Not only that, our ideas of child raising are so different from reality. Life with two children, 6 and 8, may have been what she imagined—school, games, fun times. Even life with a toddler can be more engaging—playground, play dates, singing funny songs together. Most women find that they enjoy certain ages more than others. That’s normal! Being bored is normal!
Here are some things that can be done to make the first year or so of life more fun for everyone.
*Find a family center where parents go during the day. These places are usually packed with toys and other mothers and fathers to commiserate with and enjoy.
*Join a local library story hour. This is a great way to meet other mothers.
*Join another class for babies—swimming, yoga, music. Check out the YMCA or town recreation center. This will be another place to make friends.
*Have play dates with other moms—once you’ve found them—at least weekly! If you can’t find one, start one.
*Read up on baby development. Some books have great ideas for playing that can make it more fun for mom, and an active mind, like this mother obviously has, might enjoy the playing more knowing about what’s actually happening in the baby’s mind
*Hire a babysitter—maybe a young neighbor so it isn’t too expensive—and take an hour every day or so to read, walk, have ADULT time. Many mothers find if they spend some time away doing what they love and what feeds them, they appreciate the time with the baby much more.
*Know that it will pass, soon enough. She might find she enjoys being the mother of an active toddler or even of several children more than the mother of one young baby.
READ about how it is for other mothers so she doesn’t feel so isolated in her feelings. There are some great reads about being a new mother—funny, HONEST, and live-saving.

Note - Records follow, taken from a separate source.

(* ===== verification/BootPages.v ===== *)
(** * The self-tests of the page tables

    [check_page] and [check_page_installed_pgdir] work with three pages, the
    first two entries of the kernel's page directory and the first two of a
    page table.  [world] is what is known of the state at a point of such a
    test: the free list, the descriptors of the three pages and the entries;
    and that nothing else has changed.  Every call in the tests has a lemma
    that tells the world after it. *)

From S2P Require Import Prelude Mmu Console KState PageAlloc PageTable AddrSpace PageInsert VmFrame Env MemInit BootMap BootCheck BootFree.
Open Scope Z_scope.

(** ** The world of a test *)

Inductive sel : Type := PA | PB | PC.

#[export] Instance sel_eq_dec : EqDecision sel.
Proof. solve_decision. Defined.

(** The state [s0] a test starts from, the directory and three other pages. *)
Record setting (s0 : kstate) (pd a b c : Z) : Prop := mk_setting {
  st_dist : a ≠ b ∧ a ≠ c ∧ b ≠ c;
  st_pd : pd ≠ a ∧ pd ≠ b ∧ pd ≠ c;
  st_pdr : 0 <= pd < npages s0;
  st_a : 0 <= a < npages s0;
  st_b : 0 <= b < npages s0;
  st_c : 0 <= c < npages s0;
  st_cur : cur_ok s0;
}.

Section world.
Context (s0 : kstate) (pd a b c : Z).
Hypothesis HS : setting s0 pd a b c.
Let Hdist : a ≠ b ∧ a ≠ c ∧ b ≠ c := st_dist _ _ _ _ _ HS.
Let Hpd : pd ≠ a ∧ pd ≠ b ∧ pd ≠ c := st_pd _ _ _ _ _ HS.
Let Hpdr : 0 <= pd < npages s0 := st_pdr _ _ _ _ _ HS.
Let Hra : 0 <= a < npages s0 := st_a _ _ _ _ _ HS.
Let Hrb : 0 <= b < npages s0 := st_b _ _ _ _ _ HS.
Let Hrc : 0 <= c < npages s0 := st_c _ _ _ _ _ HS.
Let Hcur : cur_ok s0 := st_cur _ _ _ _ _ HS.
(** The frames whose contents are not followed. *)
Context (X : list Z).
Hypothesis HaX : a ∈ X.

Definition pg (x : sel) : Z := match x with PA => a | PB => b | PC => c end.

(** The three descriptors; two words, by index. *)
Definition descs : Type := PageInfo * PageInfo * PageInfo.
Definition dget (D : descs) (x : sel) : PageInfo := match x with PA => D.1.1 | PB => D.1.2 | PC => D.2 end.
Definition dput (D : descs) (x : sel) (v : PageInfo) : descs :=
  match x with PA => (v, D.1.2, D.2) | PB => (D.1.1, v, D.2) | PC => (D.1.1, D.1.2, v) end.
Definition zget (p : Z * Z) (j : bool) : Z := if j then p.2 else p.1.
Definition zput (p : Z * Z) (j : bool) (v : Z) : Z * Z := if j then (p.1, v) else (v, p.2).
Definition jz (j : bool) : Z := if j then 1 else 0.

Record world (o : option Z) (D : descs) (E T : Z * Z) (s : kstate) : Prop := mk_world {
  w_only : only_vm s0 s;
  w_mem : mem_ok (mem s);
  w_phys : phys_ok s;
  w_list : page_free_list s = o;
  w_page : ∀ x, pages s !! pg x = Some (dget D x);
  w_pages : ∀ p, p ∉ [a; b; c] → pages s !! p = pages s0 !! p;
  w_pde : ∀ i, entry s pd (jz i) = zget E i;
  w_pte : ∀ j, entry s a (jz j) = zget T j;
  w_other : ∀ f k, f ∉ X → 0 <= k < 4096 → f ≠ pd ∨ 8 <= k → mem s (f * 4096 + k) = mem s0 (f * 4096 + k);
}.

Lemma pg_inj x y : pg x = pg y → x = y.
Proof. destruct x, y; cbn; naive_solver. Qed.

Lemma pg_range x : 0 <= pg x < npages s0.
Proof. by destruct x. Qed.

Lemma pg_in x : pg x ∈ [a; b; c].
Proof. destruct x; cbn; set_solver. Qed.

Lemma pg_pd x : pg x ≠ pd.
Proof. destruct x; cbn; naive_solver. Qed.

Lemma dget_dput D x y v : dget (dput D x v) y = if decide (x = y) then v else dget D y.
Proof. destruct x, y; cbn; (rewrite decide_True by done) || (rewrite decide_False by done); done. Qed.

Lemma zget_zput p i j v : zget (zput p i v) j = if decide (i = j) then v else zget p j.
Proof. destruct i, j; cbn; (rewrite decide_True by done) || (rewrite decide_False by done); done. Qed.

Lemma jz_idx j : idx (jz j).
Proof. destruct j; unfold idx, jz; lia. Qed.

Lemma jz_inj i j : jz i = jz j → i = j.
Proof. by destruct i, j. Qed.

Section rules.
Context {o : option Z} {D : descs} {E T : Z * Z} {s : kstate}.
Hypothesis W : world o D E T s.

Lemma w_npages : npages s = npages s0.
Proof. by destruct (only_vm_fields s0 s (w_only _ _ _ _ _ W)) as [-> _]. Qed.

Lemma w_cur : cur_ok s.
Proof. eapply only_vm_cur_ok; [apply (w_only _ _ _ _ _ W)|done]. Qed.

Lemma world_list o' : world o' D E T (set_page_free_list o' s).
Proof.
  destruct W. constructor; try done; [by apply only_vm_list|by apply phys_ok_list].
Qed.

Lemma world_page x v : world o (dput D x v) E T (set_pages (<[pg x := v]> (pages s)) s).
Proof.
  destruct W. constructor; try done.
  - eapply only_vm_trans; [done|]. unfold only_vm. by destruct s.
  - apply pages_insert_dom; [done|]. rewrite w_npages. apply pg_range.
  - intros y. cbn. rewrite lookup_insert, dget_dput. destruct (decide (x = y)) as [->|Hne]; [by rewrite decide_True|].
    rewrite decide_False; [done|]. by intros ?%pg_inj.
  - intros p Hp. cbn. rewrite lookup_insert_ne; [by auto|]. intros <-. by apply Hp, pg_in.
Qed.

Most importantly, this mother is doing a wonderful job! She is an excellent mother. Not only is she doing hard, often dull work, in an isolated setting (no chatting at the water cooler for her), she is doing it despite the fact that it, as she wrote “bores me out of my mind.” It’s a myth that all mothers enjoy every stage of babyhood and have a great time. And it is long past time to shatter the myth. We can LOVE our babies and not love being with them—all the time, or some of the time. Some of us love it more of the time, some less, some find it harder than they thought, some easier.
This mother, and all who feel the same, ought to know that they are good mothers. Motherhood is much harder work than ever gets spoken about.
A mother of two
P.S. Did you have children, Abby? I am dismayed by your response. Motherhood is hard enough without having someone tell you that if you don’t find it fabulously fun you need Prozac!